Economy & markets – high on hope & recovery
Stock Markets are clearly celebrating three things – that Covid pandemic was much milder than earlier predictions, that government & central banks across the world will continue the unprecedented support to economy and that the crisis will force economic reforms at faster rate. However, the market rise should not be confused with the economy.
While many pockets of economy have bounced back completely, sectors like fashion, aviation, cinemas, sports, films, hospitality, travel, retail, and commercial real estate have a long road ahead. However, one trend is clear across the sectors i.e. strong companies are getting stronger. And it is only the strongest of the companies that are listed on the stock markets.
This is not to say that the party will continue forever. There is definitely some pain in mid & small sized companies and will surface once the macro conditions start tightening. It is extremely important that you weed out the doubtful pockets and have minimum exposure to pockets of euphoria, because that is where you may lose a lot of money when the music stops.
From a longer term perspective, it seems that India will finally return to double digit growth rates. India will probably see massive investments in infrastructure, automation and technology. Apart from the usual consumption themes, the above sectors can see sustainable action.
Trivia – Doing well and still miserable!
We were caught off-guard when one of our investors asked for views on a little known gaming company called GameStock. Over the next few days it became a discussion point in even those whatsapp groups where discussing stocks was the 20th priority. The power of social media made everyone feel left out – that they missed out owning GameStock as its share rose from $20 to $400 in a single week. It’s a different matter that the stock had poor fundamentals and has corrected to $40 and more than 90% of the new investors have lost money.

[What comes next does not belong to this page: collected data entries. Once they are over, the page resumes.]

(* ===== verification/Evidence.v ===== *)
(** * The journal of continuous workloads

    crates/eefn/src/workload_receipts.rs (consumption), workload_event_journal.rs
    (the retained events and their checksum chain) and workload_completion.rs
    (the final report), with the reads of request_result.rs and grant_stop.rs
    and the opening of grants.rs that check every retained row.  The database is
    the one of [Ledger], with the columns and tables of the versions 3 to 5.

    A transaction is a function that returns the next database or an error.
    Where the code looks at its reporting lease, its clock or its stop flag more
    than once, [look n] is what it sees the [n]th time, so that other tasks may
    change them in between. *)
From S2P Require Import Prelude Text External Instances Context Grant Peer Pipeline Conditional Progress Runtime Report Ledger Commands Workload Session Events.

Open Scope Z_scope.

(** ** The database *)

Inductive ReceiptKind := KindOperation | KindWorkload.
#[export] Instance ReceiptKind_eq_dec : EqDecision ReceiptKind.
Proof. solve_decision. Defined.
(** The columns [receipt_kind] and [workload_definition] of a receipt; a
    receipt without an entry has the defaults 'operation' and NULL. *)
Record ColumnRow := { receipt_kind : ReceiptKind; workload_definition : option string }.
#[export] Instance ColumnRow_eq_dec : EqDecision ColumnRow.
Proof. solve_decision. Defined.
(** A row of [execution_workload_event_state]. *)
Record EventStateRow := {
  grant_digest_of : string;
  saved_count : Z;
  saved_bytes : Z;
  saved_reserved : Z;
  saved_prefix : string;
}.
(** A row of [execution_workload_events], by grant and sequence. *)
Record EventRow := {
  encoded_bytes : Z;
  row_data : string;
  data_sha256 : string;
  prefix_sha256 : string;
}.
#[export] Instance EventRow_eq_dec : EqDecision EventRow.
Proof. solve_decision. Defined.
Record WDb := {
  base : Db;
  kind_columns : option (gmap string ColumnRow);
  event_state : option (gmap string EventStateRow);
  event_rows : option (gmap string (gmap Z EventRow));
}.
(** [PRAGMA page_size], fixed when a database is made, and [PRAGMA page_count]. *)
Class WStorage := { journal_page_size : Z; journal_page_count : WDb -> Z }.

Definition with_base (w : WDb) (db : Db) : WDb := {|
  base := db; kind_columns := kind_columns w; event_state := event_state w; event_rows := event_rows w |}.
Definition with_version (w : WDb) (n : Z) : WDb :=
  with_base w {| user_version := n; owner := owner (base w); receipts := receipts (base w);
                 pipeline_progress := pipeline_progress (base w); stop_requests := stop_requests (base w) |}.
Definition with_columns (w : WDb) (c : gmap string ColumnRow) : WDb := {|
  base := base w; kind_columns := Some c; event_state := event_state w; event_rows := event_rows w |}.
Definition with_event_tables (w : WDb) (s : gmap string EventStateRow) (r : gmap string (gmap Z EventRow)) : WDb := {|
  base := base w; kind_columns := kind_columns w; event_state := Some s; event_rows := Some r |}.
Definition version (w : WDb) : Z := user_version (base w).
Definition columns_of (w : WDb) (id : string) : ColumnRow :=
  default {| receipt_kind := KindOperation; workload_definition := None |} (c ← kind_columns w; c !! id).
Definition rows_for (w : WDb) (id : string) : gmap Z EventRow := default ∅ (t ← event_rows w; t !! id).
(** SELECT .. WHERE grant_id=?1 AND sequence=?2 *)
Definition event_row (w : WDb) (id : string) (n : Z) : option EventRow := rows_for w id !! n.
Definition row_total (t : gmap Z EventRow) : Z := map_fold (fun _ r n => encoded_bytes r + n) 0 t.

(** [fn hash], [next_prefix] *)
Definition next_prefix {Sh : Sha256} (previous row_hash : string) : string := sha256_hex (previous +:+ row_hash).

(** A retained event with the lease it was reported under. *)
Record EventRecord := {
  rec_schema_version : Z;
  rec_lease_sequence : Z;
  rec_recorded_at_ms : Z;
  rec_event : Event;
}.
#[export] Instance EventRecord_eq_dec : EqDecision EventRecord.
Proof. solve_decision. Defined.
Record State := { s_count : Z; s_bytes : Z; s_prefix : string }.
Record ReadRow := { rr_record : EventRecord; rr_bytes : Z; rr_checksum : string; rr_prefix : string }.
Record AppendReceipt := { ar_sequence : Z; ar_data_sha256 : string; ar_reused : bool }.
(** workload_completion.rs: [Evidence] *)
Record Evidence := {
  ev_contract : Contract;
  ev_boundary : FinishBoundary;
  ev_adapter_sha256 : string;
  ev_observations : Z;
  ev_frames : Z;
  ev_events : EventSeal;
}.
(** What one look at the shared state of a running workload shows. *)
Record Look := { lk_reporting : Reporting; lk_now : Z; lk_stopped : bool }.

Definition MIN_EVENT_BYTES : Z := 128.
Definition ROW_HEADROOM : Z := 512.
Definition MAX_DEFINITION_BYTES : Z := 64 * 1024.
Definition is_power_of_two (n : Z) : bool := (0 <? n) && (Z.land n (n - 1) =? 0).
Definition div_ceil (a b : Z) : Z := (a + b - 1) / b.

Section Reads.
Context {J : Json} {Sh : Sha256} `{!Serde FinitePipeline, !Serde ConditionalPipeline,
  !Serde ConditionalResult, !Serde PipelineResult, !Serde ExecutionGrant, !Serde PipelineProgress,
  !Serde GrantReport, !WorkloadCodecs, !Serde CompletionReport, !Serde Event, !Serde EventRecord}
  `{!Uuid, !PeerOperations, !WStorage}.

Definition seed (d : WorkloadDefinition) : Result string :=
  scope ← workload_scope d;
  Ok (sha256_hex (s_grant_sha256 scope)).

(** ** Schema

    The typed tables stand for the text of the schema; what is left of its
    checks is which tables and columns a version has. *)
Definition event_schema (w : WDb) (version : Z) : Result () :=
  ensure (if (version =? 4) || (version =? 5)
          then bool_decide (is_Some (event_state w)) && bool_decide (is_Some (event_rows w))
          else bool_decide (event_state w = None) && bool_decide (event_rows w = None))
    "Workload event schema changed or downgraded; retained without repair".
Definition validate_schema (w : WDb) (version : Z) : Result () :=
  (if version within 3 ..= 5
   then bail_if (bool_decide (kind_columns w = None)) "Incomplete workload receipt schema; retained without repair"
   else bail_if (bool_decide (is_Some (kind_columns w)))
          "Unversioned workload receipt columns; retained without migration");;
  event_schema w version.
Definition is_workload (w : WDb) (id : string) : Result bool :=
  validate_schema w (version w);;
  if version w <? 3 then Ok false
  else match find_receipt (base w) id with
       | None => Ok false
       | Some _ =>
           match columns_of w id with
           | {| receipt_kind := KindOperation; workload_definition := None |} => Ok false
           | {| receipt_kind := KindWorkload; workload_definition := Some _ |} => Ok true
           | _ => bail "Damaged receipt kind or definition; retained without repair"
           end
       end.

(** ** workload_event_journal.rs: reading *)

Definition reservation (d : WorkloadDefinition) : Result Z :=
  page ← u64_try_from journal_page_size;
  ensure (is_power_of_two page) "Invalid journal page size";;
  let rows := Z.min (max_events (wd_events d)) (max_total_bytes (wd_events d) / MIN_EVENT_BYTES) in
  padded ← with_context (checked_add (max_event_bytes (wd_events d)) ROW_HEADROOM) "Event reservation overflow";
  row ← with_context (n ← checked_add (div_ceil padded page) 8; checked_mul n page) "Event reservation overflow";
  with_context (n ← checked_mul rows row; checked_add n (8 * page)) "Event reservation overflow".
(** The sum over the states whose receipt is accepted. *)
Definition reserved_of (w : WDb) : Z :=
  match event_state w with
  | Some t =>
      map_fold (fun id s n =>
        match find_receipt (base w) id with
        | Some r => if row_state r =?s RowAccepted then saved_reserved s + n else n
        | None => n
        end) 0 t
  | None => 0
  end.
Definition reserved (w : WDb) : Result Z :=
  event_schema w (version w);;
  if version w <? 4 then Ok 0 else u64_try_from (reserved_of w).
(** What [Ledger] reads of the storage of this journal. *)
Definition storage_of (w : WDb) : Storage := {|
  page_size := fun _ => journal_page_size; page_count := fun _ => journal_page_count w;
  event_reserved := fun _ => reserved w |}.

Definition state (w : WDb) (d : WorkloadDefinition) : Result State :=
  row ← with_context (t ← event_state w; t !! wd_grant_id d) "Query returned no rows";
  bail_if (negb (len (grant_digest_of row) =? 64)) "Invalid event scope digest size";;
  bail_if (negb (len (saved_prefix row) =? 64)) "Invalid event prefix digest size";;
  count ← u64_try_from (saved_count row);
  bytes ← u64_try_from (saved_bytes row);
  scope ← workload_scope d;
  budget ← u64_try_from (saved_reserved row);
  expected ← reservation d;
  start ← seed d;
  ensure ((grant_digest_of row =?s s_grant_sha256 scope)
          && (count <=? max_events (wd_events d)) && (bytes <=? max_total_bytes (wd_events d))
          && (saturating_mul count MIN_EVENT_BYTES <=? bytes)
          && (budget =? expected) && hex_digest (saved_prefix row)
          && (negb (count =? 0) || ((bytes =? 0) && (saved_prefix row =?s start))))
    "Damaged workload event counters/reservation";;
  Ok {| s_count := count; s_bytes := bytes; s_prefix := saved_prefix row |}.

Definition row (w : WDb) (receipt : WorkloadReceipt) (n : Z) : Result ReadRow :=
  let d := wr_definition receipt in
  let bound := max_event_bytes (wd_events d) + ROW_HEADROOM in
  r ← with_context (event_row w (wd_grant_id d) n) "Query returned no rows";
  ensure (len (row_data r) within 1 ..= bound) "Oversized workload event row";;
  bail_if (negb (len (data_sha256 r) =? 64)) "Invalid event checksum size";;
  bail_if (negb (len (prefix_sha256 r) =? 64)) "Invalid event prefix size";;
  record ← from_json EventRecord (row_data r);
  bytes ← u64_try_from (encoded_bytes r);
  Event_validate (rec_event record) d;;
  ensure ((rec_schema_version record =? 1) && (0 <? rec_lease_sequence record)
          && (e_sequence (rec_event record) =? n)
          && (c_accepted_at_ms (wr_receipt receipt) <=? rec_recorded_at_ms record)
          && (rec_recorded_at_ms record <=? c_updated_at_ms (wr_receipt receipt))
          && (to_json record =?s row_data r)
          && (sha256_hex (row_data r) =?s data_sha256 r)
          && hex_digest (prefix_sha256 r)
          && (bytes within MIN_EVENT_BYTES ..= max_event_bytes (wd_events d))
          && (json_len (rec_event record) =? bytes))
    "Damaged workload event row";;
  Ok {| rr_record := record; rr_bytes := bytes; rr_checksum := data_sha256 r; rr_prefix := prefix_sha256 r |}.

Definition completion_prefix (w : WDb) (receipt : WorkloadReceipt) : Result (State * ReadRow) :=
  saved ← state w (wr_definition receipt);
  ensure (0 <? s_count saved) "Finished workload has no retained initial event";;
  last ← row w receipt (s_count saved);
  ensure (rr_prefix last =?s s_prefix saved) "Finished workload event tail changed";;
  Ok (saved, last).
(** workload_completion.rs: [audit_prefix] *)
Definition audit_prefix (w : WDb) (receipt : WorkloadReceipt) : Result () :=
  match wr_completion receipt with
  | None => Ok ()
  | Some report =>
      '(saved, last) ← completion_prefix w receipt;
      ensure ((event_count report =? s_count saved) && (event_bytes report =? s_bytes saved)
              && (event_prefix_sha256 report =?s s_prefix saved)
              && (source_sequence (rec_event (rr_record last)) <=? source_observations report)
              && (e_source_frames (rec_event (rr_record last)) <=? source_frames report)
              && (rec_lease_sequence (rr_record last) <=? lease_sequence report))
        "Workload completion differs from its retained event prefix"
  end.

(** One turn of the loop of [audit]: the previous record, the prefix and the
    bytes so far. *)
Record Audit := { au_previous : option EventRecord; au_prefix : string; au_bytes : Z }.
Definition audit_row (w : WDb) (receipt : WorkloadReceipt) (a : Audit) (n : Z) : Result Audit :=
  r ← row w receipt n;
  follows (rec_event (rr_record r)) (wr_definition receipt) (rec_event <$> au_previous a);;
  ensure match au_previous a with
         | None => true
         | Some p => (rec_lease_sequence p <=? rec_lease_sequence (rr_record r))
                     && (rec_recorded_at_ms p <=? rec_recorded_at_ms (rr_record r))
         end "Workload event timing/lease prefix changed";;
  let prefix := next_prefix (au_prefix a) (rr_checksum r) in
  ensure (prefix =?s rr_prefix r) "Workload event checksum prefix changed";;
  bytes ← with_context (checked_add (au_bytes a) (rr_bytes r)) "Event size overflow";
  Ok {| au_previous := Some (rr_record r); au_prefix := prefix; au_bytes := bytes |}.
Definition audit (w : WDb) (receipt : WorkloadReceipt) : Result () :=
  if version w <? 4 then Ok ()
  else
    saved ← state w (wr_definition receipt);
    let rows := rows_for w (wd_grant_id (wr_definition receipt)) in
    total ← u64_try_from (row_total rows);
    ensure ((Z.of_nat (size rows) =? s_count saved) && (total =? s_bytes saved))
      "Workload event prefix cardinality changed";;
    start ← seed (wr_definition receipt);
    a ← fold_res (audit_row w receipt) {| au_previous := None; au_prefix := start; au_bytes := 0 |}
          (seqZ 1 (s_count saved));
    ensure ((au_prefix a =?s s_prefix saved) && (au_bytes a =? s_bytes saved)) "Workload event summary changed";;
    audit_prefix w receipt.
(** [audit_orphans]: the rows the SELECT counts. *)
Definition orphan_state (w : WDb) (e : string * EventStateRow) : bool :=
  match find_receipt (base w) e.1 with
  | None => true
  | Some r => negb (receipt_kind (columns_of w e.1) =?s KindWorkload)
              || negb (row_digest r =?s grant_digest_of e.2)
  end.
Definition audit_orphans (w : WDb) : Result () :=
  if version w <? 4 then Ok ()
  else
    states ← with_context (event_state w) "no such table: execution_workload_event_state";
    rows ← with_context (event_rows w) "no such table: execution_workload_events";
    ensure (negb (existsb (orphan_state w) (map_to_list states))
            && forallb (fun e : string * gmap Z EventRow => bool_decide (is_Some (states !! e.1)) || (size e.2 =? 0)%nat)
                  (map_to_list rows))
      "Orphaned or cross-kind workload event evidence".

The bigger point is that information overload has the power to make you miserable even if you are doing reasonably well in life or investing. As an illustration, internet give us insights into daily life of our favourite celebrities – how they exercise, what they eat, what they wear, how they raise their kids, how they party, how they vacation, etc. Suddenly, we don’t compare ourselves to Suresh who stays next door or Ramesh who sits in the next cubical or Anita who is a mid-age working mother! We start comparing ourselves with Milind Soman or Kareena Kapoor!
Nothing wrong in comparing ourselves with our ideals and trying to live like them. The only thing we need to be aware is what opens doors to infinite happiness also opens the doors to infinite misery. And an unaware mind will easily chose misery over happiness.